The `SUM()` formula in Excel is used to add together the content of two or more cells. It takes the cell names and gives back the result of the sum.

Let's apply the `SUM` formula so we can see it in action. Say that you're organizing a party, and different people are bringing balloons in different colors. You'll record in a table how many balloons of each color each person brings.

## How to add the cells in a column

First, we want to know how many balloons of each color people have brought to the party.

So based on the table above, to find out how many blue balloons we have, we can write the `SUM` formula in cell `C6`. Then we'll write the cells we want to add together as `C3:C5`, which will be interpreted as "all the cells from `C3` to `C5`". So we'll have `=SUM(C3:C5)`.

We can do the same thing for the green and white balloons, too - we'll write cells `D3:D5` for green and `E3:E5` for white.

## How to add the cells in a row

Next, we want to know how many balloons each person has brought. To find out how many balloons Marisa brought, we can write the `SUM` formula in the `F3` cell, and write the cells we want to add together as `C3:E3`. This will be interpreted as "all the cells from `C3` to `E3`", which gives us `=SUM(C3:E3)`.

Similarly, for Oliver's balloons, we write the cells `C4:E4` and for Alex's balloons `C5:E5`.

## How to add the cells in a block

The last thing we want to learn how to do is to figure out how many balloons we have in total.

To do that we need to sum all the balloons we have. We write the block of cells as `C3:E5`, which will select all the cells in the rectangle with `C3` in the upper left corner and `E5` in the bottom right corner.

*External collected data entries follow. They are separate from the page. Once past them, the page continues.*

Definition hex_digit (d : Z) : Z := cat (chars "0123456789abcdef") d.

Definition log_hex32_fd (fd val : Z) : B unit :=
  sys_write fd (chars "0x" ++
    map (λ i, hex_digit (Z.land (Z.shiftr val (28 - i * 4)) 15)) [0; 1; 2; 3; 4; 5; 6; 7]).

(** [log_s(fd, key); log_hex32_fd(fd, v);] *)
Definition log_kx (fd : Z) (key : string) (v : Z) : B unit :=
  log_s fd (chars key) ;; log_hex32_fd fd v.

Definition newline : list Z := [10].

Definition log_kv4 (tag : string) (ifname a b c d : Z) (action : option string) : B unit :=
  let* fd := log_open in
  if fd <? 0 then ret tt
  else
    log_s fd (chars "[ABI] ") ;; log_s fd (chars tag) ;; log_s fd (chars " if=") ;;
    log_name fd ifname ;;
    log_kx fd " a=" a ;; log_kx fd " b=" b ;; log_kx fd " c=" c ;; log_kx fd " d=" d ;;
    match action with
    | Some act => log_s fd (chars " action=") ;; log_s fd (chars act)
    | None => ret tt
    end ;;
    log_s fd newline ;;
    sys_close fd.

Definition log_prop_tx (tag : string) (ifname idx ip dst alt l2 hdr : Z) : B unit :=
  let* fd := log_open in
  if fd <? 0 then ret tt
  else
    log_s fd (chars "[ABI] ") ;; log_s fd (chars tag) ;; log_s fd (chars " if=") ;;
    log_name fd ifname ;;
    log_kx fd " idx=" idx ;; log_kx fd " ip=" ip ;; log_kx fd " dst=" dst ;;
    log_kx fd " alt=" alt ;; log_kx fd " l2=" l2 ;;
    log_s fd (chars " hdr=") ;; log_name fd hdr ;;
    log_s fd newline ;;
    sys_close fd.

Definition log_prop_rx (tag : string) (ifname idx ip src l2 : Z) : B unit :=
  let* fd := log_open in
  if fd <? 0 then ret tt
  else
    log_s fd (chars "[ABI] ") ;; log_s fd (chars tag) ;; log_s fd (chars " if=") ;;
    log_name fd ifname ;;
    log_kx fd " idx=" idx ;; log_kx fd " ip=" ip ;; log_kx fd " src=" src ;; log_kx fd " l2=" l2 ;;
    log_s fd newline ;;
    sys_close fd.

Definition iface_id (name : Z) : B Z :=
  let* nm := load_name name in
  ret (if str_eq_32 IPA_RESOURCE_NAME_MAX nm (chars "eth0") then 0
       else if str_eq_32 IPA_RESOURCE_NAME_MAX nm (chars "rmnet_data0") then 1
       else if str_eq_32 IPA_RESOURCE_NAME_MAX nm (chars "rmnet_data1") then 2
       else if str_eq_32 IPA_RESOURCE_NAME_MAX nm (chars "bridge0") then 3
       else 4).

## How to add the cells in different intervals

If we want to know the sum of different intervals of data that are not near each other (for example how many blue and white balloons we have in total), we can use the `SUM` formula separating data intervals with commas.

So since `C3:C5` is the interval for the blue balloons, and `E3:E5` is the interval for white balloons, we can write `=SUM(C3:C5,E3:E5)`. Also, as we already know how many blue balloons we have in total and how many white balloons we have in total, we can sum the two totals with `=SUM(C6,E6)`.

## How to add cells by selecting the data with the mouse

Up to this point we have typed out the names of the cells to select them. But Excel also lets you select the cells to use in the formula with the mouse.

Once you have written `=SUM(` then you can select the cells – if you want to select multiple intervals, you can just keep `Ctrl` pressed. Once you have finished, you can press `Enter` and the sum of the selected cells will be calculated.

## How to add cells using AutoSum

There is a tool in Excel that lets you make simple sums with a click, called AutoSum. You can find it in the Home menu, and it has the symbol of a greek uppercase letter sigma (Σ).

With this tool you can, from the situation in the first image before any calculation was done, select the three cells `F3`, `F4` and `F5`, press the AutoSum button, and it will immediately fill the cells with the sums of the cells to the left (the same result as we got when we added the cells in a row).

You can also select the three cells `C6`, `D6` and `E6` and press AutoSum to get the sums of the cells above (the same result as when we added cells together in a column).

Alternatively, the AutoSum tool can be used as a shortcut to writing the `SUM` formula: when you select only one cell and press the AutoSum button, the cell is filled with the `SUM` formula. Then you can select the cells to sum with the mouse or write the interval of the cells to sum inside the parenthesis of the formula.

If the selected cell is near other filled cells the `SUM` formula can be pre-filled with a suggestion of cells to sum.

## Wrapping up

The `SUM()` formula lets you add together cells. In order to determine which cells to sum, you can type their names as argument of the `SUM`() formula, or you can select them with your mouse after you've typed the name of the formula and the opening parenthesis. The formula can also be used with the AutoSum tool.